Hans Østerholt (29 August 1873 - 7 November 1958) was a Norwegian trade unionist, editor and politician for the Labour and Social Democratic Labour parties. He is best known for founding the humorous magazine Hvepsen in 1905 and editing it throughout its lifespan, until 1925.

==Early life==
He was born as Hans Rollefsen in Holden Municipality in Telemark county, Norway, as a son of farmers. After the death of his mother when Rollefsen was aged two, he grew up with his aunt and uncle Guro and Hans Østerholt at the farm Nedre Østerholt. He hence took the surname Østerholt. He finished vocational training at Skiensfjorden School in 1892. He moved to the capital Kristiania, worked at Kongsberg Våpenfabrikk from 1894 to 1895, then back in Kristiania at the mechanical works Nylands Verksted. He was a co-founder of the trade union Instrumentmagernes og Elektrikernes Fagforening and later chaired it. He travelled on a scholarship in Berlin and Chicago between 1898 and 1901.

==Career==
In 1903 he was elected to the Labour Party's central board, a position he lost in 1906. He was the treasurer of the Norwegian Union of Iron and Metalworkers from 1904 to 1908. However, he was best known as editor of the socialist humorous magazine Hvepsen ("The Wasp"), which he started in 1905 after a fundraiser among trade unions. The magazine is viewed as qualitative and successful during its time, and attracted skilled writers such as Johan Falkberget. In 1916 Østerholt started another magazine as a side project, Blinken ("The Blink"), and in addition he wrote several poems and songs for events in the labour movement. He also started a paper goods store in the party headquarters at Folkets Hus, Kristiania in 1906. Through this he published the annual calendar Arbeiderkalenderen. Hvepsen was also published out of Folkets Hus.

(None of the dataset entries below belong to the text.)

(* ===== verification/_CoqProject ===== *)
-Q . S2P
Prelude.v
Math.v
Mmu.v
Mmio.v
Tiling.v
Mutex.v
Buddy.v
BuddyProof.v
BuddySpec.v
CString.v
KString.v
Printf.v
SmartPtr.v
SmartPtrSpec.v
LinkedList.v
ListObjects.v
RingBuffer.v
Iterator.v
Deque.v
Slob.v
SlobSpec.v
Memory.v
MemInfo.v
MemorySpec.v
PageTable.v
PageTableSpec.v
Proc.v
ProcSpec.v
TaskTree.v
Encoding.v
Disk.v
Elf.v
SdCard.v
SdSpec.v
Mailbox.v
ByteMem.v
Cpio.v
Console.v
Vnode.v
TmpFS.v
ProcFS.v
Fat32.v
Fat32Spec.v
Fat32Type.v
Fat32Create.v
Vfs.v
VfsSpec.v
TmpFSSpec.v
CpioSpec.v
FilesSpec.v
FatFs.v
FatFsSpec.v
ProcFSSpec.v
Exec.v
Syscall.v
ExecSpec.v
MmapSpec.v
FreeSpec.v
ProgramSpec.v
CopySpec.v
SyscallSpec.v
UserProg.v
ShellSpec.v
(* ===== verification/Mmu.v ===== *)
(** * include/mm/mmu.h and include/mm/Page.h: pages, page descriptors, indices

    Constants of the memory management unit, the index macros, and the static
    helpers of class [Page].  Addresses are [size_t] values. *)

From Stdlib Require Import ZArith Lia.
From stdpp Require Import base numbers.
From S2P Require Import Prelude.

Open Scope Z_scope.

(** ** Definitions *)

Definition KERNEL_VA_BASE : Z := 0xffff000000000000.

Definition MAIR_IDX_NORMAL_NOCACHE : Z := 1.

Definition PD_COW_PAGE : Z := Z.shiftl 1 55.
Definition PD_EL0_EXEC_NEVER : Z := Z.shiftl 1 54.
Definition PD_EL1_EXEC_NEVER : Z := Z.shiftl 1 53.
Definition PD_ACCESS : Z := Z.shiftl 1 10.
Definition PD_RDONLY : Z := Z.shiftl 1 7.
Definition PD_KERNEL_USER : Z := Z.shiftl 1 6.
Definition PD_INVALID (x : Z) : bool := Z.land x 1 =? 0.
Definition PD_BLOCK : Z := 1.
Definition PD_TABLE : Z := 3.
Definition PD_PAGE : Z := 3.

Definition USER_PAGE : Z :=
  Z.lor (Z.lor (Z.lor (Z.shiftl MAIR_IDX_NORMAL_NOCACHE 2) PD_ACCESS) PD_KERNEL_USER) PD_PAGE.
Definition USER_PAGE_RWX : Z := USER_PAGE.
Definition USER_PAGE_RX : Z := Z.lor USER_PAGE PD_RDONLY.
Definition USER_PAGE_RW : Z := Z.lor USER_PAGE PD_EL0_EXEC_NEVER.
Definition USER_PAGE_R : Z := Z.lor (Z.lor USER_PAGE PD_RDONLY) PD_EL0_EXEC_NEVER.

Definition PGD_INDEX (x : Z) : Z := Z.land (Z.shiftr x 39) 0x1ff.
Definition PUD_INDEX (x : Z) : Z := Z.land (Z.shiftr x 30) 0x1ff.
Definition PMD_INDEX (x : Z) : Z := Z.land (Z.shiftr x 21) 0x1ff.
Definition PTE_INDEX (x : Z) : Z := Z.land (Z.shiftr x 12) 0x1ff.
Definition PAGE_OFFSET (x : Z) : Z := Z.land x 0xfff.

Definition PAGE_SHIFT : Z := 12.
Definition PAGE_SIZE : Z := Z.shiftl 1 PAGE_SHIFT.
(** [PAGE_MASK] is the [int] -4096; [&] with a [size_t] converts it. *)
Definition PAGE_MASK : Z := u64 (Z.lnot (PAGE_SIZE - 1)).

Definition PD_PAGE_MASK : Z := 0x00007ffffffff000.
Definition PD_ATTR_MASK : Z := PAGE_SIZE - 1.

(** [Page::is_aligned], [Page::align_down], [Page::align_up]. *)
Definition is_aligned (addr : Z) : bool := addr mod PAGE_SIZE =? 0.
Definition align_down (addr : Z) : Z := Z.land addr PAGE_MASK.
Definition align_up (addr : Z) : Z := Z.land (u64 (addr + (PAGE_SIZE - 1))) PAGE_MASK.

(** A [Page] object: the physical and the virtual address of one frame. *)
Record Page := mkPage { p_addr : Z; v_addr : Z }.
Definition page_begin (p : Page) : Z := p_addr p.
Definition page_end (p : Page) : Z := u64 (page_begin p + PAGE_SIZE).
Definition offset_of (p : Page) (addr : Z) : Z := u64 (addr - page_begin p).
Definition add_offset (p : Page) (offset : Z) : Z := u64 (page_begin p + offset).
Definition set_v_addr (p : Page) (v : Z) : Page := mkPage (p_addr p) v.
Definition set_p_addr (p : Page) (a : Z) : Page := mkPage a (v_addr p).

(** ** Lemmas *)

Lemma PAGE_SIZE_eq : PAGE_SIZE = 4096.
Proof. reflexivity. Qed.

Lemma PAGE_MASK_eq : PAGE_MASK = 2 ^ 64 - 2 ^ 12.
Proof. reflexivity. Qed.

Lemma is_aligned_spec a : is_aligned a = true <-> a mod 4096 = 0.
Proof. unfold is_aligned. rewrite PAGE_SIZE_eq. apply Z.eqb_eq. Qed.

Lemma is_aligned_mul k : is_aligned (4096 * k) = true.
Proof. apply is_aligned_spec. rewrite Z.mul_comm. by apply Z.mod_mul. Qed.

(** Clearing the low [n] bits of a number below [2 ^ m]. *)
Lemma land_high_mask a n m :
  0 <= n <= m -> 0 <= a < 2 ^ m -> Z.land a (2 ^ m - 2 ^ n) = a - a mod 2 ^ n.
Proof.
  intros Hn Ha.
  assert (Hmask : 2 ^ m - 2 ^ n = Z.shiftl (Z.ones (m - n)) n).
  { rewrite Z.shiftl_mul_pow2, Z.ones_equiv by lia.
    replace (2 ^ m) with (2 ^ (m - n) * 2 ^ n) by (rewrite <- Z.pow_add_r by lia; f_equal; lia).
    unfold Z.pred. ring. }
  rewrite Hmask.
  replace (a - a mod 2 ^ n) with (Z.shiftl (Z.shiftr a n) n).
  2:{ rewrite Z.shiftl_mul_pow2, Z.shiftr_div_pow2 by lia.
      pose proof (Z.div_mod a (2 ^ n)). pose proof (pow2_pos n). lia. }
  apply Z.bits_inj_iff'. intros i Hi.
  rewrite Z.land_spec, !Z.shiftl_spec by lia.
  destruct (decide (i < n)).
  { rewrite !(Z.testbit_neg_r _ (i - n)) by lia. by rewrite andb_false_r. }
  rewrite Z.shiftr_spec by lia. replace (i - n + n) with i by lia.
  rewrite Z.testbit_ones_nonneg by lia.
  destruct (Z.ltb_spec (i - n) (m - n)); [by rewrite andb_true_r|].
  rewrite andb_false_r. symmetry.
  destruct (decide (a = 0)) as [->|]; [apply Z.testbit_0_l|].
  apply (Z.bits_above_log2 a i); [lia|].
  apply Z.log2_lt_pow2; [lia|]. apply (Z.lt_le_trans _ (2 ^ m)); [lia|].
  apply Z.pow_le_mono_r; lia.
Qed.

Lemma align_down_spec a : 0 <= a < 2 ^ 64 -> align_down a = a - a mod 4096.
Proof.
  intros Ha. unfold align_down. rewrite PAGE_MASK_eq.
  by rewrite land_high_mask by lia.
Qed.

Lemma align_up_spec a :
  0 <= a <= 2 ^ 64 - 4096 -> align_up a = (a + 4095) - (a + 4095) mod 4096.
Proof.
  intros Ha. unfold align_up. rewrite PAGE_SIZE_eq, PAGE_MASK_eq.
  rewrite u64_id by lia. by rewrite land_high_mask by lia.
Qed.

Lemma align_down_aligned a : 0 <= a < 2 ^ 64 -> is_aligned (align_down a) = true.
Proof.
  intros Ha. apply is_aligned_spec. rewrite align_down_spec by done.
  pose proof (Z.div_mod a 4096). replace (a - a mod 4096) with (a / 4096 * 4096) by lia.
  by apply Z.mod_mul.
Qed.
Lemma del_entry_spec s L k v :
  lists_ok s L -> headers_ok s -> v ∈ L k -> 0 <= k < NR_ORDERS ->
  exists s' l', free_list_del_entry (Some v) s = Ret (tt, s') /\
    (forall x, x ∈ l' <-> x ∈ L k /\ x <> v) /\
    lists_ok s' (upd L k l') /\ headers_ok s' /\ same_rest s s'.
Proof.
  intros HL HH Hv Hk. pose proof Hk as Hk'. unfold NR_ORDERS in Hk'.
  destruct (lo_seg s L HL k Hk) as (p & Hp & Hseg).
  destruct (lo_order s L HL k v Hv) as (h & Hh & Ho).
  pose proof (lo_nodup s L HL k) as Hnd.
  unfold free_list_del_entry.
  destruct (L k) as [|x l] eqn:HLk; [by apply elem_of_nil in Hv|].
  destruct Hseg as [-> (hx & Hx & Hl)].
  destruct (decide (x = v)) as [->|Hxv].
  - destruct (del_head_spec s L k v l HL HH HLk Hk) as (s' & Hrun & HL' & HH' & Hsr).
    apply list.NoDup_cons in Hnd as [Hvl _].
    exists s', l. split_and!; [|set_solver|done..].
    mstep (read_header_run _ _ _ Hh). rewrite Ho. mstep (read_free_list_run _ _ _ Hp).
    by rewrite bool_decide_true.
  - apply elem_of_cons in Hv as [?|Hv]; [done|].
    destruct (del_entry_loop_spec (length (headers s)) s v x hx l Hx Hl Hnd Hv)
      as (hs & Hrun & Hlen & Hseg & Hout & Hord & Hidx).
    { rewrite (ho_len s HH). pose proof Hnd as Hnd'. apply list.NoDup_cons in Hnd' as [_ Hndl].
      assert (Hincl : (length (x :: l) <= 512)%nat); [|simpl in Hincl; lia].
      assert (Hsub : forall y, y ∈ x :: l -> y ∈ seqZ 0 512).
      { intros y Hy. destruct (lo_order s L HL k y) as (hy & Hhy & _); [by rewrite HLk|].
        apply arr_get_Some_range in Hhy. rewrite (ho_len s HH) in Hhy. apply elem_of_seqZ. lia. }
      etransitivity; [apply (submseteq_length (x :: l) (seqZ 0 512)), NoDup_submseteq; [done|apply Hsub]|].
      by rewrite length_seqZ. }
    exists (set_headers hs s), (x :: filter (fun y => y <> v) l).
    assert (Hsr : same_rest s (set_headers hs s)) by (by split).
    split_and!; [| |split; simpl| |done].
    + mstep (read_header_run _ _ _ Hh). rewrite Ho. mstep (read_free_list_run _ _ _ Hp).
      rewrite bool_decide_false by congruence. munfold. cbn [del_entry_loop].
      rewrite (proj2 (Z.eqb_neq x v)) by done. mstep (read_header_run _ _ _ Hx). exact Hrun.
    + intros y. rewrite elem_of_cons, list_elem_of_filter, elem_of_cons. naive_solver.
    + apply (lo_len s L HL).
    + intros j Hj. destruct (decide (j = k)) as [->|Hjk].
      * rewrite upd_eq. exists (Some x). by split.
      * rewrite upd_ne by done. destruct (lo_seg s L HL j Hj) as (p' & Hp' & Hseg').
        exists p'. split; [done|]. revert Hseg'. apply lseg_ext. intros y Hy. f_equal. apply Hout.
        intros Hin. destruct (lo_order s L HL j y Hy) as (h1 & Hh1 & Ho1).
        destruct (lo_order s L HL k y) as (h2 & Hh2 & Ho2); [by rewrite HLk|]. congruence.
    + intros j. unfold upd. case_decide; [|apply (lo_nodup s L HL)].
      apply list.NoDup_cons in Hnd as [Hxl Hndl]. apply list.NoDup_cons. split.
      * rewrite list_elem_of_filter. naive_solver.
      * by apply list.NoDup_filter.
    + intros j b Hb. assert (Hb' : b ∈ L j).
      { revert Hb. unfold upd. case_decide; [|done]. subst. rewrite HLk.
        rewrite !elem_of_cons, list_elem_of_filter. naive_solver. }
      destruct (lo_order s L HL j b Hb') as (h' & Hh' & <-).
      by apply (same_rest_order s _ b h' Hsr).
    + intros j b Hb. revert Hb. unfold upd. case_decide; [by subst|apply (lo_range s L HL)].
    + split; simpl; [by rewrite Hlen; apply HH|]. intros i h' Hh'. specialize (Hidx i).
      rewrite Hh' in Hidx. destruct (arr_get (headers s) i) as [h0|] eqn:E; [|done].
      injection Hidx as ->. by apply (ho_index s HH).
Qed.

Lemma add_head_spec s L k b h :
  lists_ok s L -> headers_ok s -> arr_get (headers s) b = Some h -> order h = k ->
  0 <= k < NR_ORDERS -> (forall j, b ∉ L j) ->
  exists s', free_list_add_head (Some b) s = Ret (tt, s') /\
    lists_ok s' (upd L k (b :: L k)) /\ headers_ok s' /\ same_rest s s'.
Proof.
  intros HL HH Hh Ho Hk Hb. pose proof Hk as Hk'. unfold NR_ORDERS in Hk'.
  destruct (lo_seg s L HL k Hk) as (p & Hp & Hseg).
  assert (Hhd : p <> Some b).
  { intros ->. destruct (L k) as [|x l] eqn:HLk; [done|]. destruct Hseg as [[= <-] _].
    apply (Hb k). rewrite HLk. left. }
  destruct (write_header_run s b h (with_next p) Hh) as (hs & Hhs & Hwh).
  assert (Hlenfl : 0 <= k < Z.of_nat (length (free_lists s))) by (rewrite (lo_len s L HL); lia).
  destruct (write_free_list_run s k (Some b) Hlenfl) as (fl & Hfl & Hwfl).
  assert (Hsr : same_rest s (set_headers hs (set_free_lists fl s))).
  { destruct (same_rest_write_next _ _ _ _ _ Hh Hhs) as [? ? ?]. by split. }
  exists (set_headers hs (set_free_lists fl s)). split_and!; [|split; simpl| |done].
  - unfold free_list_add_head. mstep (read_header_run _ _ _ Hh). rewrite Ho.
    destruct (Z.ltb_spec k 0), (Z.leb_spec MAX_ORDER k); try (unfold MAX_ORDER in *; lia). simpl.
    mstep (read_free_list_run _ _ _ Hp). rewrite bool_decide_false by done.
    destruct p as [x|].
    + mstep Hwh. destruct (write_free_list_run (set_headers hs s) k (Some b) Hlenfl) as (fl' & Hfl' & ->).
      simpl in Hfl'. rewrite Hfl in Hfl'. by injection Hfl' as <-.
    + mstep Hwfl. destruct (write_header_run (set_free_lists fl s) b h (with_next None) Hh) as (hs' & Hhs' & ->).
      simpl in Hhs'. rewrite Hhs in Hhs'. by injection Hhs' as <-.
  - rewrite (arr_set_length _ _ _ _ Hfl). apply (lo_len s L HL).
  - intros j Hj. rewrite (arr_get_set _ _ j _ _ Hfl). case_decide as Hkj.
    + subst j. rewrite upd_eq. exists (Some b). split; [done|]. split; [done|].
      exists (with_next p h). rewrite (arr_get_set_eq _ _ _ _ Hhs). split; [done|].
      by eapply lseg_write_notin.
    + rewrite upd_ne by done. destruct (lo_seg s L HL j Hj) as (p' & Hp' & Hseg').
      exists p'. split; [done|]. by eapply lseg_write_notin.
  - intros j. unfold upd. case_decide; [|apply (lo_nodup s L HL)].
    apply list.NoDup_cons. split; [apply Hb|apply (lo_nodup s L HL)].
  - intros j x Hx. assert (Hx' : (x = b /\ j = k) \/ x ∈ L j).
    { revert Hx. unfold upd. case_decide; [|by right]. subst. rewrite elem_of_cons. naive_solver. }
    destruct Hx' as [[-> ->]|Hx'].
    + destruct (same_rest_order s _ b h Hsr Hh) as (h' & ? & ?). exists h'. by rewrite <- Ho.
    + destruct (lo_order s L HL j x Hx') as (h' & Hh' & <-).
      by apply (same_rest_order s _ x h' Hsr).
  - intros j x Hx. revert Hx. unfold upd. case_decide; [by subst|apply (lo_range s L HL)].
  - eapply (headers_ok_write (set_free_lists fl s)); [by apply (headers_ok_ext s)|exact Hh|exact Hhs|done].
Qed.
(* ===== verification/BuddySpec.v ===== *)
(** * The contract of the page frame allocator

    [allocate] and [deallocate] refine a map of live blocks.  The lemmas follow
    the loops of the operations; the theorems at the end are the contract. *)

From Stdlib Require Import ZArith Lia Znumtheory.
From stdpp Require Import base gmap list numbers.
From S2P Require Import Prelude Math Mmu Tiling Buddy BuddyProof.

Open Scope Z_scope.

(** ** Splitting *)

Lemma lists_ok_frames s L fa : lists_ok s L -> lists_ok (set_frame_array fa s) L.
Proof. by intros [? ? ? ? ?]. Qed.

Lemma headers_ok_frames s fa : headers_ok s -> headers_ok (set_frame_array fa s).
Proof. by apply headers_ok_ext. Qed.

Lemma get_buddy_run s b h k :
  headers_ok s -> arr_get (headers s) b = Some h -> order h = k -> 0 <= k ->
  get_buddy b s = Ret (buddy_of b k, s).
Proof.
  intros HH Hh Ho Hk. unfold get_buddy. mstep (read_header_run _ _ _ Hh). munfold.
  by rewrite (ho_index s HH _ _ Hh), Ho, Z.shiftl_1_l.
Qed.

Lemma split_step s live L b k :
  buddy_inv s live L (Some (b, k + 1)) -> 0 <= k ->
  exists s1 s2 s3 s4,
    write_header b (with_order k) s = Ret (tt, s1) /\
    get_buddy b s1 = Ret (b + 2 ^ k, s1) /\
    write_header (b + 2 ^ k) (with_order k) s1 = Ret (tt, s2) /\
    mark_block_as_allocatable (b + 2 ^ k) s2 = Ret (tt, s3) /\
    free_list_add_head (Some (b + 2 ^ k)) s3 = Ret (tt, s4) /\
    zone_begin s4 = zone_begin s /\
    buddy_inv s4 live (upd L k (b + 2 ^ k :: L k)) (Some (b, k)).
Proof.
  intros HI Hk. pose proof (bi_tiling _ _ _ _ HI) as HT. pose proof (pow2_pos k Hk) as Hp.
  pose proof (tl_wf _ HT KPend b (k + 1) eq_refl) as (Hk1 & Hb0 & Hal & Hend).
  pose proof (pend_not_free _ _ _ _ _ HI) as Hnf.
  assert (Hcnf : forall j, b + 2 ^ k ∉ L j).
  { intros j Hj. destruct (tl_wf _ HT KFree _ _ Hj) as [Hj0 _].
    destruct (tl_disj _ HT KFree (b + 2 ^ k) j KPend b (k + 1) (b + 2 ^ k)); [done..| | |done];
      [apply in_block_self; lia|unfold in_block; rewrite pow2_S; lia]. }
  rewrite pow2_S in Hend by done. unfold NR_ORDERS, NR_FRAMES in *.
  assert (Hwfc : wf_block (b + 2 ^ k) k).
  { unfold wf_block, NR_ORDERS, NR_FRAMES. split_and!; try lia.
    apply Z.divide_add_r; [by apply (pow2_divide_mono k (k + 1)); [lia|]|by exists 1; lia]. }
  destruct (bi_order _ _ _ _ HI KPend b (k + 1) eq_refl) as (h & Hh & Ho).
  destruct (set_order_spec s L b h k) as (hs1 & Hw1 & HL1 & HH1 & Hb1 & Ho1); [apply HI|apply HI|done..|].
  destruct (arr_get_is_Some (headers s) (b + 2 ^ k)) as (hc & Hc); [rewrite (ho_len s); [lia|apply HI]|].
  rewrite <- (Ho1 (b + 2 ^ k)) in Hc by lia.
  destruct (set_order_spec (set_headers hs1 s) L (b + 2 ^ k) hc k)
    as (hs2 & Hw2 & HL2 & HH2 & Hc2 & Ho2); [done..|].
  destruct (mark_allocatable_spec _ (b + 2 ^ k) k _ HH2 Hc2) as (fa & Hm & Hlen & Hfa); [done..|apply HI|].
  destruct (add_head_spec (set_frame_array fa (set_headers hs2 (set_headers hs1 s))) L k (b + 2 ^ k) (with_order k hc))
    as (s4 & Ha & HL4 & HH4 & Hsr); [by apply lists_ok_frames|by apply headers_ok_frames|done|done|unfold NR_ORDERS; lia|done|].
  eexists _, _, _, s4. split_and!; [exact Hw1| |exact Hw2|exact Hm|exact Ha|by rewrite (sr_zone _ _ Hsr)|].
  - rewrite <- (buddy_lower b k) by done. by eapply get_buddy_run.
  - apply (inv_split s); try done; [by rewrite (sr_zone _ _ Hsr)|by rewrite (sr_frames _ _ Hsr)|..].
    + intros i. rewrite (sr_frames _ _ Hsr). apply Hfa.
    + intros i Hi. rewrite (sr_order _ _ Hsr). simpl in *.
      destruct (decide (i = b + 2 ^ k)) as [->|Hic]; [by rewrite Hc2, decide_True by auto|].
      rewrite Ho2 by done. destruct (decide (i = b)) as [->|Hib]; [by rewrite Hb1, decide_True by auto|].
      rewrite Ho1, decide_False by (done || lia). done.
Qed.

Because of a large work burden, Østerholt had to leave his paper store and Arbeiderkalenderen with the Labour Party in 1913. In 1921, the party split with the Social Democratic Labour Party denouncing the Labour Party line of membership in the Third International. Østerholt joined the Social Democratic Labour Party, and as a result he was evicted from Folkets Hus in 1922. Blinken went defunct that year, and Hvepsen followed in 1925. He was the manager of the Social Democratic Labour Party main newspaper Den nye Social-Demokraten from 1923 to 1925, but after that he left the party press to work in the co-ops. He was the manager of Bryn Co-Op from 1926 to 1930 and the cooperative leaders' association Handelsbestyrerforbundet from 1929 to 1949. He also edited the association's member magazine during that time. He died in November 1958 in Oslo.